Fecal transplant is a very inexpensive way to treat such a bothersome illness that’s resistant to antibiotics. The majority of medicines we buy from the pharmaceutical companies have prices agreed upon according to the laws of the market. In the case of clostridum difficile, the typical treatment with antibiotics that treat some of the infections caused by that bacterium cost US$3,000 and really don’t work. Yet the medical companies won’t pay for the fecal transplant but will pay for the antibiotic. They prefer to pay US$3,000 for a treatment that doesn’t work than pay US$500 for one that does. Why is that? Because it’s about feces and they consider it will be harmful for the patients so the hospitals refuse to do those transplants, even when the patients sign that they accept them. And why do they refuse? Because they fear a lawsuit and are scared to death of lawyers.

Bacteria are science
within Nicaragua’s reach

The study of bacteria is virgin territory. In the United States only very recently have scientists discovered the importance and the value of this research. And now it’s spending resources on it.

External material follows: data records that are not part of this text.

(** An audit entry replays: its operation is one of the three, its amount
    is positive, and its new quantity is what the operation gives from its
    previous quantity and its amount. *)
Definition replays (e : InventoryLog.t) : Prop :=
  exists op,
    parseOperation (InventoryLog.operation e) = Some op
    /\ 0 < InventoryLog.quantity e
    /\ InventoryLog.newQuantity e
       = newQuantityOf op (InventoryLog.previousQuantity e)
                       (InventoryLog.quantity e).

Definition auditReplays (db : Db) : Prop :=
  Forall replays (inventoryLogs db).

(** Two lines ask the same quantity of the same product. *)
Definition sameLine (a b : Item.t) : Prop :=
  Item.productId a = Item.productId b /\ Item.quantity a = Item.quantity b.

(** The request with other lines. *)
Definition withItems (req : SaleRequest.t) (items : list Item.t)
  : SaleRequest.t :=
  SaleRequest.mk (SaleRequest.customerId req) items
                 (SaleRequest.paymentMethodId req)
                 (SaleRequest.paymentStatusId req)
                 (SaleRequest.saleStatusId req)
                 (SaleRequest.discountAmount req)
                 (SaleRequest.notes req).

(** Two stores differ at most in their sale items. *)
Definition sameButItems (a b : Db) : Prop :=
  products a = products b
  /\ inventory a = inventory b
  /\ customers a = customers b
  /\ saleStatuses a = saleStatuses b
  /\ sales a = sales b
  /\ inventoryLogs a = inventoryLogs b.

(** Every stored sale item belongs to a stored sale (the foreign key of the
    sale items). *)
Definition itemsHaveSales (db : Db) : Prop :=
  forall i, In i (saleItems db) -> findSale db (SaleItem.saleId i) <> None.

(** Every stored sale refers to a stored customer, or to none, and to a
    stored sale status, or to none (the foreign keys of [sales]). *)
Definition salesHaveReferences (db : Db) : Prop :=
  forall s,
    In s (sales db) ->
    fkHolds (findCustomer db) (Sale.customerId s) = true
    /\ fkHolds (findSaleStatus db) (Sale.saleStatusId s) = true.

Definition referencesHold (db : Db) : Prop :=
  salesHaveReferences db /\ itemsHaveSales db.
(** X2.  [forward] succeeds exactly when queries, keys and values have
    one batch size, queries and keys have one feature dimension, and keys
    and values have one length; the result then has the batch size and
    length of the queries and the feature dimension of the values.  In
    every other case it raises a shape error. *)
Theorem ScaledDotProductAttention_forward_shapes
        (attention : ScaledDotProductAttention.t) (q k v : Tensor3) :
  match ScaledDotProductAttention.forward attention q k v with
  | Ok out =>
      (dim0 q = dim0 k /\ dim2 q = dim2 k /\
       dim0 q = dim0 v /\ dim1 k = dim1 v) /\
      shape out = (dim0 q, dim1 q, dim2 v)
  | Raise e =>
      e = RuntimeError /\
      ~ (dim0 q = dim0 k /\ dim2 q = dim2 k /\
         dim0 q = dim0 v /\ dim1 k = dim1 v)
  end.
Proof.
  apply ScaledDotProductAttention_forward_cases.
Qed.

(** X3.  With a single query position and a key dimension that is not
    zero, the softmax over the query axis makes every weight 1, so the
    output is, for every batch element and value feature, the plain sum of
    the values over all key positions (not a weighted mean of them). *)
Theorem ScaledDotProductAttention_single_query
        (attention : ScaledDotProductAttention.t) (q k v out : Tensor3) :
  dim1 q = 1%nat ->
  (0 < dim2 q)%nat ->
  ScaledDotProductAttention.forward attention q k v = Ok out ->
  shape out = (dim0 q, 1%nat, dim2 v) /\
  forall b c, get3 out b 0 c = Rsum (dim1 k) (fun j => get3 v b j c).
Proof.
  intros Hq _ E.
  pose proof (ScaledDotProductAttention_forward_cases attention q k v) as S.
  rewrite E in S. destruct S as [_ S]. rewrite Hq in S.
  split; [exact S|].
  unfold ScaledDotProductAttention.forward,
    ScaledDotProductAttention.queries_keys_similarity_probabilities,
    torch.bmm in E.
  cbn [dim0 dim1 dim2 torch.transpose_1_2] in E.
  destruct ((dim0 q =? dim0 k)%nat && (dim2 q =? dim2 k)%nat)%bool;
    [|discriminate E].
  cbn [bind torch.softmax dim0 dim1 dim2 torch.div_scalar torch.map3] in E.
  destruct ((dim0 q =? dim0 v)%nat && (dim1 k =? dim1 v)%nat)%bool;
    [|discriminate E].
  injection E as <-. intros b c. cbn [get3 dim2 dim1].
  apply Rsum_ext. intros j _. rewrite Hq. cbn [Rsum].
  match goal with
  | |- exp ?s / (0 + exp ?s) * _ = _ =>
      pose proof (exp_pos s) as He;
      replace (exp s / (0 + exp s)) with 1 by (field; lra)
  end.
  lra.
Qed.

Lemma ScaledDotProductAttention_single_query_witness :
  exists out,
    dim1 (torch.zeros 1 1 1) = 1%nat /\
    (0 < dim2 (torch.zeros 1 1 1))%nat /\
    ScaledDotProductAttention.forward ScaledDotProductAttention.Build
      (torch.zeros 1 1 1) input_1_2_1 input_1_2_1 = Ok out /\
    shape out = (1%nat, 1%nat, 1%nat) /\
    forall b c, get3 out b 0 c
                = Rsum (dim1 input_1_2_1) (fun j => get3 input_1_2_1 b j c).
Proof.
  eexists.
  assert (H1 : dim1 (torch.zeros 1 1 1) = 1%nat) by reflexivity.
  assert (Hk : (0 < dim2 (torch.zeros 1 1 1))%nat)
    by (vm_compute; repeat constructor).
  split; [exact H1|]. split; [exact Hk|]. split; [reflexivity|].
  exact (ScaledDotProductAttention_single_query
           ScaledDotProductAttention.Build
           (torch.zeros 1 1 1) input_1_2_1 input_1_2_1 _ H1 Hk eq_refl).
Defined.

Lemma Rsum_plus (n : nat) (f g : nat -> R) :
  Rsum n (fun i => f i + g i) = Rsum n f + Rsum n g.
Proof.
  induction n as [|n IH]; simpl.
  - lra.
  - rewrite IH. lra.
Qed.

(** The output of [forward] as a function of the weights and the values. *)
Lemma ScaledDotProductAttention_forward_get
      (attention : ScaledDotProductAttention.t) (q k v out : Tensor3) :
  ScaledDotProductAttention.forward attention q k v = Ok out ->
  exists w,
    ScaledDotProductAttention.queries_keys_similarity_probabilities q k
    = Ok w /\
    dim2 w = dim1 k /\
    forall b i c,
      get3 out b i c = Rsum (dim1 k) (fun j => get3 w b i j * get3 v b j c).
Proof.
  unfold ScaledDotProductAttention.forward. intros E.
  apply bind_Ok in E. destruct E as (w & Ew & Eo).
  exists w. split; [exact Ew|].
  assert (Hw : dim2 w = dim1 k).
  { unfold ScaledDotProductAttention.queries_keys_similarity_probabilities
      in Ew.
    apply bind_Ok in Ew. destruct Ew as (d & Ed & Es).
    unfold torch.bmm in Ed.
    destruct ((dim0 q =? dim0 (torch.transpose_1_2 k))%nat &&
              (dim2 q =? dim1 (torch.transpose_1_2 k))%nat)%bool;
      [|discriminate Ed].
    injection Ed as <-. cbn in Es. injection Es as <-. reflexivity. }
  split; [exact Hw|].
  unfold torch.bmm in Eo.
  destruct ((dim0 w =? dim0 v)%nat && (dim2 w =? dim1 v)%nat)%bool;
    [|discriminate Eo].
  injection Eo as <-. intros b i c. cbn [get3]. rewrite Hw. reflexivity.
Qed.

(** X4.  Attention is additive in the values: for two value tensors of one
    shape, the output on their sum is the sum of the outputs, entry by
    entry (the weights depend on queries and keys only). *)
Theorem ScaledDotProductAttention_forward_additive
        (attention : ScaledDotProductAttention.t)
        (q k v1 v2 vs o1 o2 : Tensor3) :
  shape v1 = shape v2 ->
  torch.add v1 v2 = Ok vs ->
  ScaledDotProductAttention.forward attention q k v1 = Ok o1 ->
  ScaledDotProductAttention.forward attention q k v2 = Ok o2 ->
  exists o,
    ScaledDotProductAttention.forward attention q k vs = Ok o /\
    shape o = shape o1 /\
    forall b i c, (b < dim0 v1)%nat -> (c < dim2 v1)%nat ->
                  get3 o b i c = get3 o1 b i c + get3 o2 b i c.
Proof.
  intros Hs Ea E1 E2.
  destruct (add_same_shape v1 v2 Hs) as (z & Ez & Sz & Gz).
  rewrite Ea in Ez. injection Ez as <-.
  pose proof (ScaledDotProductAttention_forward_cases attention q k v1) as C1.
  rewrite E1 in C1. destruct C1 as ((c0 & c2 & c0v & c1) & S1).
  destruct (shape_inv vs _ _ _ Sz) as (z0 & z1 & z2).
  destruct (ScaledDotProductAttention_forward_shape attention q k vs
              (dim0 q) (dim1 q) (dim1 k) (dim2 q) (dim2 v1))
    as (o & Eo & So).
  { reflexivity. }
  { unfold shape. congruence. }
  { unfold shape. congruence. }
  exists o. split; [exact Eo|]. split; [congruence|].
  intros b i c Hb Hc.
  destruct (ScaledDotProductAttention_forward_get _ _ _ _ _ Eo)
    as (w & Ew & _ & Go).
  destruct (ScaledDotProductAttention_forward_get _ _ _ _ _ E1)
    as (w1 & Ew1 & _ & Go1).
  destruct (ScaledDotProductAttention_forward_get _ _ _ _ _ E2)
    as (w2 & Ew2 & _ & Go2).
  rewrite Ew in Ew1, Ew2. injection Ew1 as <-. injection Ew2 as <-.
  rewrite Go, Go1, Go2, <- Rsum_plus.
  apply Rsum_ext. intros j Hj.
  rewrite (Gz b j c) by lia. ring.
Qed.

This is a field of scientific research within your reach in Nicaragua. I assure you, I guarantee you, that the bacteria living with you here in Nicaragua are different than the bacteria that live with me in the United States, because we have different diets. The bacteria that live in a person’s body basically eat what that person eats. The study of bacteria is a very important area for human health. And they are relatively easy to study. They are small; we have them in the laboratory; and sequencing them allows us to know about them…

If we already know that Nicaraguans’ bacteria aren’t the same as mine, it’s with those bacteria from here that you can do research in Nicaragua. And surely the bacteria of Mayangnas and Miskitus are also different from those of the population from the Pacific. By studying them you can use them therapeutically.

Let’s all study science!

Certainly medicine will be increasingly personalized, but this means that it will also be increasingly expensive. And the political authorities don’t know how to deal with that. They have fears; they are bureaucratic authorities and are afraid of lawyers. What’s the solution in my opinion? Close the Harvard Law School and send all the law students to the School of Medicine to turn all those lawyers, who will later become politicians, into scientists, gettting rid of two problems at once.
What’s my conclusion? If the people of Nicaragua, the educators, politicians, media and society itself embrace science, I see a magnificent future here for researchers who will benefit the universities, the economy, society and over the long haul the world. I’m sure that, from science’s hand, things can be discovered in Nicaragua that will be beneficial for the entire planet.

Richard J. Roberts is a biochemist, 1993 winner of the Nobel Prize in Physiology and Medicine, which he shared with Phillip A. Sharp. Experimenting with genetic adenovirus material, they concluded that ribonucleic acid (RNA) preceded deoxyribonucleic acid (DNA) in evolution.